A.1 : Cette phrase comporte trois faiblesses. La première est que selon le point du vue du courriel, le travail ne peut résulter que par une donnée monétaire puisque tout travail, service ou compétence semble quantifiable monétairement. Le courriel dirige et impose ce qui semble être une évidence et une vérité, qui en fait est totalement faux : « En remplaçant les dollars par des notes, on aura un résultat plus concret et mieux compris par tous ». Une note n’est pas un dollar puisqu’il s’agit de deux entités bien distinctes qui sont calculées sur deux bases bien différentes. Je vais dans un extrême, mais pour bien démontrer que cette proposition est fausse, prenons l’exemple d’un analphabète. Ce dernier est manifestement désavantagé au niveau des notes (il ne peut pas lire), mais il pourrait faire un travail manuel sans problèmes. Si l’on transformait ses résultats scolaires en dollars, il serait extrêmement pauvre, mais en faisant l’inverse, en transformant l’argent gagné par son travail manuel, il aurait d’excellentes notes. Cette transformation de mesure est illogique.

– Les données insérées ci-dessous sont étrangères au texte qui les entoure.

Lemma bindDims_complete port i ds xs σ bound :
  bound ⊆ σ → extents_match σ ds xs →
  ∃ bound', fold_result_from i (bindDimension port) bound (zip ds xs) = Ok bound' ∧ bound' ⊆ σ.
Proof.
  intros Hsub Hm. revert i bound Hsub.
  induction Hm as [|d x ds xs Hd Hm IH]; intros i bound Hsub;
    cbn [zip zip_with fold_result_from]; [eauto|].
  destruct (bindDimension_complete port i σ bound d x Hsub Hd) as (b & -> & Hb). cbn. by apply IH.
Qed.

Lemma bindPort_spec bound p e bound' :
  bindPort bound (p, Some e) = Ok bound' →
  bound ⊆ bound' ∧ extents_match bound' (shape p) (extents e) ∧
  dom bound' = dom bound ∪ dims_symbols (shape p).
Proof.
  unfold bindPort. intros [Hlen%bool_decide_eq_false%dec_stable Hrun]%fail_then_ok.
  by eapply bindDims_spec.
Qed.

Lemma bindPorts_spec ps es bound bound' :
  length es = length ps → Forall (λ e, e ≠ None) es →
  fold_result bindPort bound (zip ps es) = Ok bound' →
  bound ⊆ bound' ∧ dom bound' = dom bound ∪ ports_symbols ps ∧
  Forall2 (λ p e, ∃ v, e = Some v ∧ extents_match bound' (shape p) (extents v)) ps es.
Proof.
  revert es bound. induction ps as [|p ps IH]; intros [|e es] bound Hlen Hsome Hrun; try done.
  { injection Hrun as <-. split_and!; [done| |constructor]. rewrite ports_symbols_nil. set_tauto. }
  apply Forall_cons in Hsome as [He Hsome]. destruct e as [e|]; [|done].
  cbn [zip zip_with fold_result] in Hrun. apply bind_ok in Hrun as (t & Ht & Hrun).
  apply bindPort_spec in Ht as (Hsub & Hm & Hdom).
  apply IH in Hrun as (Hsub' & Hdom' & Hms); [|by injection Hlen|done].
  split_and!; [by etrans| |].
  - rewrite Hdom', Hdom. change (ports_symbols (p :: ps)) with (dims_symbols (shape p) ∪ ports_symbols ps).
    set_tauto.
  - constructor; [|done]. exists e. split; [done|]. by eapply extents_match_mono.
Qed.

Lemma bindPorts_complete ps es σ bound :
  bound ⊆ σ →
  Forall2 (λ p e, ∃ v, e = Some v ∧ extents_match σ (shape p) (extents v)) ps es →
  ∃ bound', fold_result bindPort bound (zip ps es) = Ok bound' ∧ bound' ⊆ σ.
Proof.
  intros Hsub Hm. revert bound Hsub.
  induction Hm as [|p e ps es (v & -> & Hv) Hm IH]; intros bound Hsub;
    cbn [zip zip_with fold_result]; [eauto|].
  unfold bindPort. pose proof (Forall2_length _ _ _ Hv) as Hlen.
  rewrite bool_decide_false by (rewrite Hlen; auto). cbn.
  destruct (bindDims_complete (port_name p) 0 _ _ _ bound Hsub Hv) as (b & -> & Hb). cbn.
  by apply IH.
Qed.

(** *** Positions and the supplied table *)
Lemma portPositions_length a b ps : length (portPositions a b ps) = length ps.
Proof. revert a b. induction ps as [|p ps IH]; intros; cbn; [done|]. case_match; cbn; by rewrite IH. Qed.

Lemma portPositions_lower a b ps k :
  0 <= a → 0 <= b → a + Z.of_nat (length ps) < 2 ^ 32 → b + Z.of_nat (length ps) < 2 ^ 32 →
  ((Input, k) ∈ portPositions a b ps → a <= k) ∧ ((Output, k) ∈ portPositions a b ps → b <= k).
Proof.
  revert a b. induction ps as [|p ps IH]; intros a b Ha Hb Hla Hlb.
  { split; intros H%elem_of_nil; done. }
  cbn [length] in *. cbn [portPositions]. destruct (direction p).
  - rewrite u32_id by (unfold in_u32; lia).
    destruct (IH (a + 1) b) as [IHi IHo]; [lia..|].
    split; intros [Heq|Hin]%elem_of_cons; simplify_eq; [lia|specialize (IHi Hin); lia|auto].
  - rewrite u32_id by (unfold in_u32; lia).
    destruct (IH a (b + 1)) as [IHi IHo]; [lia..|].
    split; intros [Heq|Hin]%elem_of_cons; simplify_eq; [auto|lia|specialize (IHo Hin); lia].
Qed.

(** The two counters give every port a position of its own. *)
Lemma portPositions_NoDup a b ps :
  0 <= a → 0 <= b → a + Z.of_nat (length ps) < 2 ^ 32 → b + Z.of_nat (length ps) < 2 ^ 32 →
  NoDup (portPositions a b ps).
Proof.
  revert a b. induction ps as [|p ps IH]; intros a b Ha Hb Hla Hlb; [constructor|].
  cbn [length] in *. cbn [portPositions].
  destruct (direction p); rewrite u32_id by (unfold in_u32; lia);
    (constructor; [|apply IH; lia]).
  - intros Hin. apply portPositions_lower in Hin; lia.
  - intros Hin. apply portPositions_lower in Hin; lia.
Qed.

Section binding.
Context (c : ShapeContract) (positions : list (PortDirection * Z)).

Lemma supplyEntry_ok supplied e supplied' :
  supplyEntry c positions supplied e = Ok supplied' →
  ∃ i, positions !! i = Some (value_key e) ∧ supplied' = <[i := Some e]> supplied.
Proof.
  unfold supplyEntry. destruct (list_find _ positions) as [[i pos]|] eqn:Hf; [|done].
  apply list_find_Some in Hf as (Hi & -> & _). case_match; [done|]. intros [= <-]. eauto.
Qed.

Lemma supply_sound values supplied' :
  fold_result (supplyEntry c positions) (replicate (length positions) None) values = Ok supplied' →
  length supplied' = length positions ∧
  ∀ i e, supplied' !! i = Some (Some e) → e ∈ values ∧ positions !! i = Some (value_key e).
Proof.
  intros Hrun.
  apply (fold_result_inv _ (λ pre s, length s = length positions ∧
    ∀ i e, s !! i = Some (Some e) → e ∈ pre ∧ positions !! i = Some (value_key e))) in Hrun;
    [done| |].
  - split; [apply length_replicate|]. intros i e H. by apply lookup_replicate in H as [].
  - intros pre e post t t' _ [Hlen Ht] (i & Hi & ->)%supplyEntry_ok.
    rewrite length_insert. split; [done|]. intros j e' Hj.
    rewrite elem_of_app, list_elem_of_singleton.
    destruct (decide (i = j)) as [->|Hne].
    + rewrite list_lookup_insert_eq in Hj by (rewrite Hlen; by eapply lookup_lt_Some).
      simplify_eq. auto.
    + rewrite list_lookup_insert_ne in Hj by done. apply Ht in Hj as []. auto.
Qed.

Lemma supply_complete values supplied :
  NoDup positions → NoDup (value_key <$> values) → length supplied = length positions →
  (∀ e, e ∈ values → value_key e ∈ positions) →
  (∀ e i, e ∈ values → positions !! i = Some (value_key e) → supplied !! i = Some None) →
  ∃ supplied', fold_result (supplyEntry c positions) supplied values = Ok supplied' ∧
    length supplied' = length positions ∧
    (∀ i, (∃ e, e ∈ values ∧ positions !! i = Some (value_key e) ∧ supplied' !! i = Some (Some e)) ∨
          ((∀ e, e ∈ values → positions !! i ≠ Some (value_key e)) ∧
           supplied' !! i = supplied !! i)).
Proof.
  intros Hnd. revert supplied. induction values as [|e values IH]; intros supplied Hkeys Hlen Hin Hfree.
  { exists supplied. split_and!; [done..|]. intros i. right. split; [by intros e ?%elem_of_nil|done]. }
  csimpl in *. apply NoDup_cons in Hkeys as [Hfresh Hkeys].
  assert (value_key e ∈ positions) as He by (apply Hin; left).
  destruct (list_find_elem_of (λ pos, pos = value_key e) positions (value_key e) He eq_refl)
    as [[i pos] Hf].
  assert (positions !! i = Some (value_key e)) as Hi by (apply list_find_Some in Hf as (? & -> & _); done).
  pose proof (Hfree e i ltac:(left) Hi) as Hnone.
  assert (supplyEntry c positions supplied e = Ok (<[i := Some e]> supplied)) as ->.
  { unfold supplyEntry. by rewrite Hf, Hnone. }
  cbn. destruct (IH (<[i := Some e]> supplied)) as (s & -> & Hs & Hall).
  - done.
  - by rewrite length_insert.
  - intros e' He'. apply Hin. by right.
  - intros e' j He' Hj. rewrite list_lookup_insert_ne; [apply (Hfree e'); [by right|done]|].
    intros <-. apply Hfresh.
    assert (value_key e = value_key e') as -> by congruence.
    by apply list_elem_of_fmap_2.
  - exists s. split_and!; [done..|]. intros j. destruct (Hall j) as [(e' & He' & Hj & Hsj)|[Hno Hsj]].
    + left. exists e'. split_and!; [by right|done..].
    + destruct (decide (i = j)) as [->|Hne].
      * left. exists e. split_and!; [left|done|]. rewrite Hsj.
        apply list_lookup_insert_eq. rewrite Hlen. by eapply lookup_lt_Some.
      * right. rewrite list_lookup_insert_ne in Hsj by done. split; [|done].
        intros e' [->|He']%elem_of_cons; [|by apply Hno]. intros Hj. apply Hne.
        exact (NoDup_lookup positions i j _ Hnd Hi Hj).
Qed.
End binding.

Lemma checkConstraint_ok name k v :
  0 < multipleOf k →
  checkConstraint name k v = Ok tt ↔
  min k <= v ∧ (∀ m, max k = Some m → v <= m) ∧ (multipleOf k | v).
Proof.
  intros Hk. unfold checkConstraint. rewrite fail_then_ok, bool_decide_eq_false.
  destruct (max k) as [m|].
  - rewrite fail_then_ok, fail_then_ok, !bool_decide_eq_false, <- (rem_zero_divide v) by lia.
    split.
    + intros (? & ? & H%dec_stable & _). split_and!; [lia| |done]. intros ? [= <-]. lia.
    + intros (? & Hm & H). specialize (Hm m eq_refl). split_and!; [lia|lia|by intros []|done].
  - cbn. rewrite fail_then_ok, !bool_decide_eq_false, <- (rem_zero_divide v) by lia.
    split.
    + intros (? & H%dec_stable & _). split_and!; [lia|done|done].
    + intros (? & Hm & H). split_and!; [lia|by intros []|done].
Qed.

A.2 : La deuxième faiblesse est le terme récompense qui constitue un choix sémantique qui dirige encore une fois la lecture de cette conclusion puisque l’usage du mot récompense implique un mérite. De plus, le terme récompense lorsque mis en relation avec l’individu (le terme « personne » dans la phrase) le rapporte à une récompense exclusivement personnelle et évacue toute possibilité d’une collectivité, tant macro que micro. Si l’on questionne l’étendue possible du terme récompense, d’autres perspectives peuvent se présenter : est-ce que la fierté d’une société, d’un peuple entier, à avoir participé à la formation de leurs médecins peut constituer une récompense? Une récompense n’est pas obligatoirement monétaire. Il faut considérer cette possibilité. Dans la ligne directrice économique que priorise le courriel, l’aspect social et collectif de tous les termes employés est évacué. Est-ce qu’une bonne formation pour nos enseignants, nos éducateurs et éducatrices, pour nos artistes, ingénieurs, architectes, etc. peut être une récompense? Est-ce que l’on peut être fier de la contribution de la collectivité, dont nous faisons partie, à leur succès, qui ultimement devient notre succès : nous serons traités par un médecin, nos enfants côtoieront des éducateurs et éducatrices, nous serons divertis ou touchés par un artiste, nous profiterons de l’expertise d’un ingénieur (peu importe son domaine) et nous serons surpris par le travail extravagant d’un architecte qui ajoute son originalité à notre environnement urbain, etc. Les répercussions de toute activité ne sont pas obligatoirement monétaires, l’affect existe encore, et le véritable affect n’est pas monnayable, en apparence possiblement, mais jamais de manière viscérale.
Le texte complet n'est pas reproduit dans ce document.